SURVOL HEBDO 43/2010 - 25 au 31 octobre
La crise politique
* La question de l’amnistie plombe le climat politique à l’approche des échéances électorales. Sobika
note que l’ambiance se tend à nouveau, « chacun avance son schéma ou
ses doléances. […] La venue prochaine de Didier Ratsiraka devrait
ajouter une voix de plus à cette cacophonie politique ». Des voix se
font entendre en faveur du report du référendum et des municipales, y
compris dans le camp du pouvoir et chez les organisateurs de la «
Conférence nationale ». Pety Rakotoniaina, PDS de la commune de
Fianarantsoa, « l’enfant terrible » du Betsileo, en première ligne dans
la chute de Marc Ravalomanana, installé dans ses fonctions par la HAT,
défie Andry Rajoelina en annonçant son intention de se présenter aux
municipales, alors qu’il est sous le coup d’une condamnation non encore
amnistiée. Il est suspecté de se rapprocher de Tantely Andrianarivo et
de vouloir prendre ses distances vis-à-vis du régime. La réconciliation
nationale (qui implique l'amnistie), reste plus que jamais la pierre
d’achoppement pour le règlement de la crise. Pour Fetison Rakoto
Andrianirina, le pardon et la réconciliation restent les préalables à
tout processus de retour à l’ordre constitutionnel.
* Le processus électoral fait l'objet des critiques de Tantely Andrianarivo, Pierrot Rajaonarivelo et Monja Roindefo
(« les 3 mousquetaires »). Les deux premiers mènent une offensive de
charme en province et laissent transparaître leurs ambitions. Ils
demandent le report du calendrier.
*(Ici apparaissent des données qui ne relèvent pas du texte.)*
(* ===== verification/CodexCredential.v ===== *)
(** * Codex credentials

    [features/channels/lib/codex-credential.ts]: the shapes in which OAuth
    credentials may be pasted into a Codex channel, and the check that every
    one of them names an access token and an account. *)

From stdpp Require Import base list strings sets.
From Stdlib Require Import ZArith Lia SpecFloat.
From S2P Require Import Prelude JsString JsNumber JsValue JsJson JsBase64.
#[local] Open Scope Z_scope.

Module CodexCredential.

Definition isJsonObjectValue (v : jsval) : bool := match v with JObj _ => true | _ => false end.

Definition parseOptionalJson (value : option jsstr) : res jsval :=
  if is_empty (trim (default [] value)) then Ok JUndef else JSON_parse (default [] value).

(** ** Strings at paths *)

(** [key in o] *)
Definition has_key (k : jsstr) (o : list (jsstr * jsval)) : bool :=
  bool_decide (k ∈ o.*1) || bool_decide (k ∈ object_prototype_keys).

Fixpoint getStringAtPath (current : jsval) (path : list jsstr) : jsstr :=
  match path with
  | [] => match current with JStr s => trim s | _ => [] end
  | key :: path =>
      match current with
      | JObj o => if has_key key o then getStringAtPath (obj_get key o) path else []
      | _ => []
      end
  end.

Fixpoint firstStringAtPaths (source : jsval) (paths : list (list jsstr)) : jsstr :=
  match paths with
  | [] => []
  | p :: paths =>
      let value := getStringAtPath source p in
      if is_empty value then firstStringAtPaths source paths else value
  end.

Definition paths_of (l : list (list string)) : list (list jsstr) := map (map js) l.

Definition codexAccessTokenPaths : list (list jsstr) :=
  paths_of [["access_token"]; ["accessToken"]; ["token"]; ["tokens"; "access_token"];
            ["tokens"; "accessToken"]; ["credentials"; "access_token"];
            ["credentials"; "accessToken"]; ["credentials"; "token"]]%string.

Definition codexAccountIDPaths : list (list jsstr) :=
  paths_of [["account_id"]; ["accountId"]; ["chatgpt_account_id"]; ["chatgptAccountId"];
            ["tokens"; "account_id"]; ["tokens"; "accountId"]; ["tokens"; "chatgpt_account_id"];
            ["tokens"; "chatgptAccountId"]; ["account"; "id"]; ["account"; "account_id"];
            ["account"; "accountId"]; ["account"; "chatgpt_account_id"];
            ["account"; "chatgptAccountId"]; ["credentials"; "account_id"];
            ["credentials"; "accountId"]; ["credentials"; "chatgpt_account_id"];
            ["credentials"; "chatgptAccountId"]]%string.

Definition hasCodexTokenSignal (source : jsval) : bool :=
  isJsonObjectValue source && negb (is_empty (firstStringAtPaths source codexAccessTokenPaths)).

(** ** Sources of credentials *)

Definition account_matches (account : jsval) : bool :=
  let platform := to_lower (firstStringAtPaths account [[js "platform"]]) in
  let accountType := to_lower (firstStringAtPaths account [[js "type"]]) in
  (is_empty platform || bool_decide (platform = js "openai")) &&
  (is_empty accountType || bool_decide (accountType = js "oauth") || bool_decide (accountType = js "codex")) &&
  hasCodexTokenSignal account.

Definition firstCodexAccountSource (accounts : jsval) : option jsval :=
  match accounts with
  | JArr l => List.find (λ a, isJsonObjectValue a && account_matches a) l
  | _ => None
  end.

Definition or_else {A} (a b : option A) : option A := match a with Some x => Some x | None => b end.

(** [source.data] when it is an object *)
Definition data_of (source : jsval) : jsval :=
  let data := get_prop_opt (js "data") source in
  if isJsonObjectValue data then data else JUndef.

Definition selectCodexKeySource (source : jsval) : jsval :=
  if hasCodexTokenSignal source then source
  else
    let data := data_of source in
    default source
      (or_else (firstCodexAccountSource (get_prop_opt (js "accounts") source))
      (or_else (firstCodexAccountSource (get_prop_opt (js "Accounts") source))
      (or_else (firstCodexAccountSource (get_prop_opt (js "accounts") data))
               (firstCodexAccountSource (get_prop_opt (js "Accounts") data))))).

Definition account_keys : list jsstr :=
  map js ["accounts"; "Accounts"; "configs"; "Configs"; "items"; "Items"; "keys"; "Keys"]%string.

Definition array_items (v : jsval) : list jsval := match v with JArr l => l | _ => [] end.

(** The items of the arrays in which accounts may be listed. *)
Definition account_values (source : jsval) : list jsval :=
  concat (map (λ k, array_items (get_prop_opt k source)) account_keys)
  ++ concat (map (λ k, array_items (get_prop_opt k (data_of source))) account_keys)
  ++ array_items (get_prop_opt (js "data") source).

(** How deep a value is nested: the recursion below goes at least one level
    down each time. *)
Fixpoint depth (v : jsval) : nat :=
  match v with
  | JArr l => S (fold_right (λ x n, Nat.max (depth x) n) 0%nat l)
  | JObj o => S (fold_right (λ kv n, Nat.max (depth kv.2) n) 0%nat o)
  | _ => 0%nat
  end.

Fixpoint collect (fuel : nat) (source : jsval) : list jsval :=
  match fuel with
  | O => []
  | S n =>
      if negb (isJsonObjectValue source) then []
      else if hasCodexTokenSignal source then [source]
      else
        concat (map (λ value,
          if negb (isJsonObjectValue value) then []
          else if hasCodexTokenSignal value then [value]
          else collect n value) (account_values source))
  end.

Definition collectCodexKeySources (source : jsval) : list jsval := collect (depth source) source.

(** ** Account of an access token *)

Section environment.
(** [typeof atob === 'function'] *)
Context (atob_available : bool).

Definition decodeCodexJWTClaims (token : jsstr) : option jsval :=
  match split_char 46 (trim token) with
  | [_; claims; _] =>
      if negb atob_available then None
      else
        let normalized := replace_char 95 47 (replace_char 45 43 claims) in
        let padded := normalized ++ repeat 61 ((length normalized + 3) / 4 * 4 - length normalized) in
        match (let* text := atob padded in JSON_parse text) with
        | Ok v => if isJsonObjectValue v then Some v else None
        | Throw => None
        end
  | _ => None
  end.

Definition getCodexJWTAccountID (token : jsstr) : jsstr :=
  let auth := match decodeCodexJWTClaims token with
              | Some claims => get_prop_opt (js "https://api.openai.com/auth") claims
              | None => JUndef
              end in
  if isJsonObjectValue auth then
    match get_prop_opt (js "chatgpt_account_id") auth with JStr s => trim s | _ => [] end
  else [].

Definition account_of (source : jsval) : jsstr :=
  let accountID := firstStringAtPaths source codexAccountIDPaths in
  if is_empty accountID
  then getCodexJWTAccountID (firstStringAtPaths source codexAccessTokenPaths) else accountID.

Definition names_account (source : jsval) : bool :=
  negb (is_empty (firstStringAtPaths source codexAccessTokenPaths)) && negb (is_empty (account_of source)).

Definition isCodexCredential (value : option jsstr) : bool :=
  match parseOptionalJson value with
  | Throw => false
  | Ok JUndef => true
  | Ok parsed =>
      if negb (isJsonObjectValue parsed) then false
      else
        let sources := collectCodexKeySources parsed in
        let selectedSources := match sources with [] => [selectCodexKeySource parsed] | _ => sources end in
        forallb names_account selectedSources
  end.
End environment.

(** ** Theorems *)

Lemma depth_arr x l : x ∈ l → (depth x < depth (JArr l))%nat.
Proof. intros Hx. cbn [depth]. induction Hx as [l|x y l _ IH]; simpl in *; lia. Qed.

Lemma depth_obj k v o : (k, v) ∈ o → (depth v < depth (JObj o))%nat.
Proof.
  intros Hx. cbn [depth]. remember (k, v) as kv eqn:E. induction Hx as [l|x y l _ IH]; subst; simpl in *; [lia|].
  specialize (IH eq_refl). lia.
Qed.

Lemma depth_prop k v : (depth (get_prop_opt k v) <= Nat.pred (depth v))%nat ∨ (depth (get_prop_opt k v) = 0)%nat.
Proof.
  unfold get_prop_opt, get_prop, catch.
  destruct v as [| |b|x|s|l|o|n]; try (right; repeat case_match; done).
  - destruct (array_index k) as [n|]; [|right; repeat case_match; done].
    destruct (l !! Z.to_nat n) as [x|] eqn:E; simpl; [|by right].
    apply list_elem_of_lookup_2, depth_arr in E. cbn [depth] in *. left. lia.
  - unfold obj_get. destruct (assoc_get k o) as [v|] eqn:E; [|right; by case_decide].
    left. apply assoc_get_Some_elem, depth_obj in E. lia.
Qed.

Lemma depth_items x v : x ∈ array_items v → (depth x < depth v)%nat.
Proof. destruct v; try by intros ?%elem_of_nil. apply depth_arr. Qed.

Lemma elem_of_concat_map {A B} (f : A → list B) l x : x ∈ concat (map f l) ↔ ∃ a, a ∈ l ∧ x ∈ f a.
Proof.
  induction l as [|a l IH]; cbn [map concat]; [set_solver|]. rewrite elem_of_app, IH. set_solver.
Qed.

Lemma depth_data v : (depth (data_of v) <= depth v)%nat.
Proof. unfold data_of. destruct (isJsonObjectValue _); [|simpl; lia]. destruct (depth_prop (js "data") v); lia. Qed.

(** An account lies below its source. *)
Lemma account_values_depth x v : x ∈ account_values v → (depth x < depth v)%nat.
Proof.
  unfold account_values. rewrite !elem_of_app, !elem_of_concat_map.
  intros [(k & _ & H%depth_items)|[(k & _ & H%depth_items)|H%depth_items]].
  - destruct (depth_prop k v); lia.
  - pose proof (depth_data v). destruct (depth_prop k (data_of v)); lia.
  - destruct (depth_prop (js "data") v); lia.
Qed.

(** The depth of a value is enough fuel. *)
Lemma collect_fuel n m v : (depth v <= n)%nat → (depth v <= m)%nat → collect n v = collect m v.
Proof.
  revert m v. induction n as [|n IH]; intros [|m] v Hn Hm; [done|..].
  - destruct v; simpl in *; try done; lia.
  - destruct v; simpl in *; try done; lia.
  - cbn [collect]. destruct (isJsonObjectValue v), (hasCodexTokenSignal v); try done. cbn [negb]. f_equal.
    apply map_ext_in. intros x Hx%list_elem_of_In%account_values_depth.
    destruct (isJsonObjectValue x); [|done]. destruct (hasCodexTokenSignal x); [done|]. apply IH; lia.
Qed.

(** The recursion of the source, without fuel. *)
Lemma collect_eq v :
  collectCodexKeySources v =
    if negb (isJsonObjectValue v) then []
    else if hasCodexTokenSignal v then [v]
    else concat (map (λ x, if negb (isJsonObjectValue x) then []
                           else if hasCodexTokenSignal x then [x] else collectCodexKeySources x) (account_values v)).
Proof.
  unfold collectCodexKeySources. rewrite (collect_fuel _ (S (depth v))) by lia. cbn [collect].
  destruct (isJsonObjectValue v), (hasCodexTokenSignal v); try done. cbn [negb]. f_equal.
  apply map_ext_in. intros x Hx%list_elem_of_In%account_values_depth.
  destruct (isJsonObjectValue x); [|done]. destruct (hasCodexTokenSignal x); [done|]. apply collect_fuel; lia.
Qed.

(** What is collected carries a token. *)
Lemma collected_tokens v x : x ∈ collectCodexKeySources v → hasCodexTokenSignal x = true.
Proof.
  remember (depth v) as n eqn:En. assert (depth v <= n)%nat as Hn by lia. clear En. revert v Hn.
  induction n as [|n IH]; intros v Hn; rewrite collect_eq.
  - destruct v; simpl in *; try (by intros ?%elem_of_nil); lia.
  - destruct (isJsonObjectValue v); [|by intros ?%elem_of_nil]. destruct (hasCodexTokenSignal v) eqn:E; cbn [negb].
    { by intros ->%list_elem_of_singleton. }
    intros (y & Hy%account_values_depth & Hx)%elem_of_concat_map. destruct (isJsonObjectValue y); [|by apply elem_of_nil in Hx].
    cbn [negb] in Hx. destruct (hasCodexTokenSignal y) eqn:Ey; [by apply list_elem_of_singleton in Hx as ->|].
    apply (IH y); [lia|done].
Qed.

(** An account that is listed with a token is collected. *)
Lemma listed_collected v x :
  isJsonObjectValue v = true → hasCodexTokenSignal v = false → x ∈ account_values v →
  hasCodexTokenSignal x = true → x ∈ collectCodexKeySources v.
Proof.
  intros Hv Hs Hx Ht. rewrite collect_eq, Hv, Hs. cbn [negb]. apply elem_of_concat_map. exists x. split; [done|].
  assert (isJsonObjectValue x = true) as -> by (by apply andb_prop in Ht as [? _]). cbn [negb]. rewrite Ht. by left.
Qed.

Lemma find_account k v a :
  firstCodexAccountSource (get_prop_opt k v) = Some a →
  a ∈ array_items (get_prop_opt k v) ∧ hasCodexTokenSignal a = true.
Proof.
  unfold firstCodexAccountSource. destruct (get_prop_opt k v); try done. intros [Hin H]%find_some.
  apply andb_prop in H as [_ H]. apply andb_prop in H as [_ H]. split; [by apply list_elem_of_In|done].
Qed.

Lemma select_none v :
  isJsonObjectValue v = true → collectCodexKeySources v = [] → selectCodexKeySource v = v.
Proof.
  intros Hv Hc. unfold selectCodexKeySource. destruct (hasCodexTokenSignal v) eqn:Hs; [done|].
  assert (∀ k w, (w = v ∨ w = data_of v) → k ∈ account_keys → firstCodexAccountSource (get_prop_opt k w) = None) as H.
  { intros k w Hw Hk. destruct (firstCodexAccountSource _) as [a|] eqn:E; [|done]. exfalso.
    apply find_account in E as [Hin Ht]. apply (not_elem_of_nil a). rewrite <-Hc. apply listed_collected; [done..| |done].
    unfold account_values. rewrite !elem_of_app, !elem_of_concat_map. destruct Hw as [->| ->]; eauto. }
  rewrite !H; [done|..]; try (by left); try (by right); by apply (bool_decide_unpack _); vm_compute.
Qed.

(** A pasted Codex credential is accepted exactly when it is a JSON object
    in which, at any depth of the account lists, at least one access token is
    found and every one of them comes with an account; the filter by platform
    and account type never has a say. *)
Theorem codex_accepts_iff (atob_available : bool) (text : jsstr) (o : list (jsstr * jsval))
  (Hparse : is_empty (trim text) = false ∧ JSON_parse text = Ok (JObj o)) :
  isCodexCredential atob_available (Some text) = true ↔
  collectCodexKeySources (JObj o) ≠ [] ∧
  ∀ s, s ∈ collectCodexKeySources (JObj o) → account_of atob_available s ≠ [].
Proof.
  destruct Hparse as [Hb Hp]. unfold isCodexCredential, parseOptionalJson. cbn [default from_option].
  unfold Datatypes.id. rewrite Hb, Hp. cbn [isJsonObjectValue negb].
  destruct (collectCodexKeySources (JObj o)) as [|s l] eqn:E.
  - rewrite select_none by done. cbn [forallb]. rewrite collect_eq in E. cbn [isJsonObjectValue negb] in E.
    destruct (hasCodexTokenSignal (JObj o)) eqn:Es; [done|]. unfold hasCodexTokenSignal in Es. cbn [isJsonObjectValue andb] in Es.
    unfold names_account. rewrite Es. split; [done|]. by intros [? _].
  - rewrite forallb_forall. rewrite <-E in *. split.
    + intros H. split; [by rewrite E|]. intros x Hx Hn. specialize (H x (proj1 (list_elem_of_In _ _) Hx)).
      unfold names_account in H. rewrite Hn in H. by rewrite andb_false_r in H.
    + intros [_ H] x Hx%list_elem_of_In. unfold names_account.
      pose proof (collected_tokens _ _ Hx) as Ht. unfold hasCodexTokenSignal in Ht. apply andb_prop in Ht as [_ ->].
      specialize (H x Hx). by destruct (account_of atob_available x).
Qed.

(** JSON text written with single quotes. *)
Definition json_text (s : string) : jsstr := replace_char 39 34 (js s).

Definition sample_credential : jsstr :=
  json_text "{'data':{'accounts':[{'tokens':{'access_token':'a'},'account':{'id':'x'}},{'platform':'other','token':'t'}]}}".

Lemma codex_accepts_iff_witness : isCodexCredential true (Some sample_credential) = false.
Proof.
  set (o := match JSON_parse sample_credential with Ok (JObj o) => o | _ => [] end).
  destruct (isCodexCredential true (Some sample_credential)) eqn:E; [|reflexivity]. exfalso.
  apply (codex_accepts_iff true sample_credential o) in E; [|vm_compute; auto].
  destruct E as [_ H]. apply (H (JObj [(js "platform", JStr (js "other")); (js "token", JStr (js "t"))])).
  - apply list_elem_of_In. vm_compute. auto.
  - vm_compute. reflexivity.
Defined.
End CodexCredential.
Le troisième confirme son appel au
boycott du référendum et se montre très critique sur la gestion des
finances publiques et les malversations qui seraient couvertes par la
HAT. Il se défend de toute implication dans l’affaire du « mercenaire »
Philippe Verdon, qui vient d’être expulsé et que le pouvoir accuse de
tentative de déstabilisation. L’association des maires (AMM) renforce sa
mobilisation contre la tenue des municipales.
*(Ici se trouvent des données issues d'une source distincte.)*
Lemma join_strings l : to_str (JArr (map JStr l)) = Ok (join (js ",") l).
Proof.
  cbn [to_str]. assert (∀ l, res_mapM (λ x, match x with JUndef | JNull => Ok [] | _ => to_str x end) (map JStr l) = Ok l) as H.
  { clear. induction l as [|s l IH]; [done|]. cbn [map res_mapM to_str res_bind]. by rewrite IH. }
  by rewrite H.
Qed.

Lemma read_saved f o :
  json_ok (JObj (settings_object f o)) = true →
  read_typed (json_of (settings_object f o)) = read_members (JObj (settings_object f o)).
Proof.
  intros Hok. destruct (json_text_of _ Hok) as [Hp Hne]. unfold read_typed. rewrite Hp.
  by destruct (json_of (settings_object f o)).
Qed.

Section reopen.
Context (f : ChannelFormValues) (o : list (jsstr * jsval)).
Let saved := JObj (settings_object f o).

(** The members of [read_members] that need no parsing. *)
Lemma members_flags (t := read_members saved) :
  t_vertex_key_type t = js_or (get_prop_opt (js "vertex_key_type") saved) (JStr (js "json")) ∧
  t_azure_responses_version t = js_or (get_prop_opt (js "azure_responses_version") saved) jempty ∧
  t_enterprise t = is_true (get_prop_opt (js "openrouter_enterprise") saved) ∧
  t_aws_key_type t = js_or (get_prop_opt (js "aws_key_type") saved) (JStr (js "ak_sk")) ∧
  t_allow_service_tier t = is_true (get_prop_opt (js "allow_service_tier") saved) ∧
  t_disable_store t = is_true (get_prop_opt (js "disable_store") saved) ∧
  t_allow_safety_identifier t = is_true (get_prop_opt (js "allow_safety_identifier") saved) ∧
  t_allow_include_obfuscation t = is_true (get_prop_opt (js "allow_include_obfuscation") saved) ∧
  t_allow_inference_geo t = is_true (get_prop_opt (js "allow_inference_geo") saved) ∧
  t_allow_speed t = is_true (get_prop_opt (js "allow_speed") saved) ∧
  t_claude_beta_query t = is_true (get_prop_opt (js "claude_beta_query") saved) ∧
  t_check_enabled t = is_true (get_prop_opt (js "upstream_model_update_check_enabled") saved) ∧
  t_auto_sync_enabled t = is_true (get_prop_opt (js "upstream_model_update_auto_sync_enabled") saved).
Proof. unfold t, read_members. cbv zeta. by destruct (read_ignored _). Qed.

Lemma js_or_idem a b : js_or (js_or a b) b = js_or a b.
Proof. unfold js_or. destruct (truthy a) eqn:E; [by rewrite E|by destruct (truthy b)]. Qed.

Lemma members_ignored :
  bool_decide (type f ∈ MODEL_FETCHABLE_TYPES) = true →
  t_ignored_models (read_members saved) = join (js ",") (ignored_models f).
Proof.
  intros Hf. unfold read_members. cbv zeta.
  assert (get_prop_opt (js "upstream_model_update_ignored_models") saved = JArr (map JStr (ignored_models f))) as ->.
  { unfold saved. saved_at. by rewrite Hf. }
  unfold read_ignored. cbn [is_array]. by rewrite join_strings.
Qed.

Lemma parsed_normal v c : parseAdvancedCustomConfig v = Some c → ∃ w, normalizeAdvancedCustomConfig w = Ok c.
Proof.
  unfold parseAdvancedCustomConfig. destruct v as [text|]; [|done]. destruct (is_empty (trim text)); [done|].
  destruct (JSON_parse text) as [w|]; [|done]. cbn [res_bind]. destruct (not_plain_object w); [done|].
  intros H. exists w. destruct (normalizeAdvancedCustomConfig w); [|done]. cbn in H. by simplify_eq.
Qed.

(** The route table of an Advanced Custom channel is read back. *)
Lemma members_advanced config :
  type f = CHANNEL_TYPE_ADVANCED_CUSTOM → json_ok saved = true → parseAdvancedCustomConfig (advanced_custom f) = Some config →
  parseAdvancedCustomConfig (Some (t_advanced_custom (read_members saved))) = Some config.
Proof.
  intros Ht Hok Hc. assert (saved_member f o (js "advanced_custom") = Some config) as Hm.
  { unfold saved_member. cbv zeta. lit_decide. by rewrite Ht, Hc. }
  assert (json_ok config = true) as Hj.
  { rewrite <-settings_member in Hm. apply assoc_get_Some_elem in Hm. unfold saved in Hok. cbn [json_ok] in Hok.
    apply andb_true_iff in Hok as [_ Hok]. rewrite forallb_forall in Hok.
    apply (Hok (js "advanced_custom", config)). by apply list_elem_of_In. }
  assert (get_prop_opt (js "advanced_custom") saved = config) as Hg by (unfold saved; rewrite saved_get, Hm; [done|];
    apply (bool_decide_unpack _); vm_compute; exact I).
  destruct (parsed_normal _ _ Hc) as [w Hw]. destruct (config_text_roundtrip w config Hw Hj) as (t & _ & Hp & Hs).
  assert (get_prop_opt (js "upstream_model_update_ignored_models") saved = JArr (map JStr (ignored_models f))) as Hi.
  { unfold saved. saved_at. by rewrite Ht. }
  unfold read_members. cbv zeta. rewrite Hi, Hg. unfold read_ignored. cbn [is_array]. rewrite join_strings.
  cbn [t_advanced_custom]. unfold read_advanced. destruct (normalize_config_shape w config Hw) as (rs & _ & ->).
  cbn [truthy config_of]. fold (config_of (map route_val rs)). rewrite Hs. exact Hp.
Qed.
End reopen.

Lemma is_true_bool b : is_true (JBool b) = b.
Proof. by destruct b. Qed.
* Tantely Andrianarivo hôte à dîner de l’ambassadeur de France.
Il a été reçu en compagnie de plusieurs ambassadeurs occidentaux, de
représentants du système des Nations Unies et de la Banque mondiale. Un «
examen de passage réussi » pour LOI. L’ancien Premier ministre de
Didier Ratsiraka, rentré récemment d’exil, est visiblement perçu par la
France comme une personnalité crédible qui pourrait avoir un rôle à
jouer dans un proche avenir. « Est-il le joker de la France ? »,
s’interroge La Gazette.
* Le président de la HAT obtient le soutien moral du père Pedro.
Le centre Akamasoa est l’un des bénéficiaires du « Tsena mora » [ventes
de PPN à prix bradés]. Andry Rajoelina déclare : « Je suis Andry, votre
pilier et ami. Et vous, vous êtes mes compagnons ». En retour, le
prêtre déclare : « Nous soutenons celui qui nous appuie et qui nous
aime. […] Nous allons informer le monde que nous collaborons avec le
gouvernement », promet-t-il à un régime en mal de reconnaissance.
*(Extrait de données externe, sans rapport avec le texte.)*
(* ===== verification/ChatLinks.v ===== *)
(** * Chat links

    [features/chat/lib/chat-links.ts] (presets of the chat menu and the links
    made from their templates), [features/chat/hooks/use-chat-presets.ts] (where
    the presets and the server address come from),
    [features/chat/hooks/use-active-chat-key.ts] (the key put into a link) and
    the choice of the preset by the page [routes/_authenticated/chat/$chatId.tsx]. *)

From stdpp Require Import base list strings sets.
From Stdlib Require Import ZArith Lia SpecFloat.
From S2P Require Import Prelude JsString JsNumber JsValue JsJson JsRegex JsBase64 JsUri.
#[local] Open Scope Z_scope.

Module ChatLinks.

(** ** Presets *)

Inductive ChatLinkType := Web | CustomProtocol | Fluent.

#[export] Instance ChatLinkType_eq_dec : EqDecision ChatLinkType.
Proof. solve_decision. Defined.

Record ChatPreset := MkPreset { id : jsstr; name : jsstr; url : jsstr; type : ChatLinkType }.

(** A letter in either case. *)
Definition ci (c : Z) : regex := Chr (λ x, (x =? c) || (x =? c - 32)).

(** [/^https?:\/\//i] *)
Definition HTTP_REGEX : regex :=
  Bol · ci 104 · ci 116 · ci 116 · ci 112 · Opt (ci 115) · lit "://".

Definition detectChatLinkType (url : jsstr) : ChatLinkType :=
  if test_re HTTP_REGEX url then Web
  else if starts_with (js "fluent") (to_lower url) then Fluent
  else CustomProtocol.

Definition chatLinkRequiresApiKey (url : jsstr) : bool :=
  includes (js "{key}") url || includes (js "{cherryConfig}") url ||
  includes (js "{aionuiConfig}") url || includes (js "{deepchatConfig}") url.

(** An entry is an object with one member, a text that is not blank. *)
Definition parse_entry (index : nat) (entry : jsval) : option ChatPreset :=
  match entry with
  | JObj [(name, JStr value)] =>
      let url := trim value in
      if is_empty url then None
      else Some (MkPreset (Z_to_str (Z.of_nat index)) name url (detectChatLinkType url))
  | _ => None
  end.

Definition parse_entries (l : list jsval) : list ChatPreset := omap (λ x, x) (imap parse_entry l).

Definition parseChatConfig (raw : jsval) : list ChatPreset :=
  let parsed := match raw with JStr s => JSON_parse s | _ => Ok raw end in
  match parsed with
  | Ok (JArr l) => parse_entries l
  | _ => []
  end.

(** ** Resolving a template *)

(** [window.btoa], else [Buffer] ([Buffer.from(s, 'utf-8').toString('base64')]),
    else nothing. *)
Record Env := MkEnv { has_btoa : bool; buffer_base64 : option (jsstr → jsstr) }.

Definition browser : Env := MkEnv true None.

Definition toBase64 (env : Env) (value : jsstr) : res jsstr :=
  if has_btoa env then btoa value
  else match buffer_base64 env with Some f => Ok (f value) | None => Ok [] end.

Definition replaceToken (source token value : jsstr) : jsstr := replace_all token value source.

Definition normalizeApiKey (apiKey : jsstr) : jsstr :=
  let trimmed := trim apiKey in
  if is_empty trimmed then []
  else if starts_with (js "sk-") trimmed then trimmed else js "sk-" ++ trimmed.

(** The configuration record put into a link; its first member depends on the
    client. *)
Definition config_payload (member : string) (address key : jsstr) : jsval :=
  JObj [(js member, JStr (js "new-api")); (js "baseUrl", JStr address); (js "apiKey", JStr key)].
* Les membres du Parlement de la Transition réclament des indemnités exorbitantes. La
presse s’étend sur les marchandages en cours entre les membres des deux
institutions et le gouvernement. Des discussions qui ont accaparé
l’attention une bonne partie de la session qui s’achève. L’Express écrit
« Le moins que l'on puisse dire est que les actuels locataires des deux
Chambres ne doutent de rien, financièrement et matériellement. Les
chiffres avancés, même justifiés, sont élevés par rapport à la
conjoncture ». Les prétentions des parlementaires font notamment
référence aux émoluments qui étaient ceux de la HAT dont ils ont pris la
succession.
* L’un des avocats de Marc Ravalomanana élu comme bâtonnier de l’Ordre.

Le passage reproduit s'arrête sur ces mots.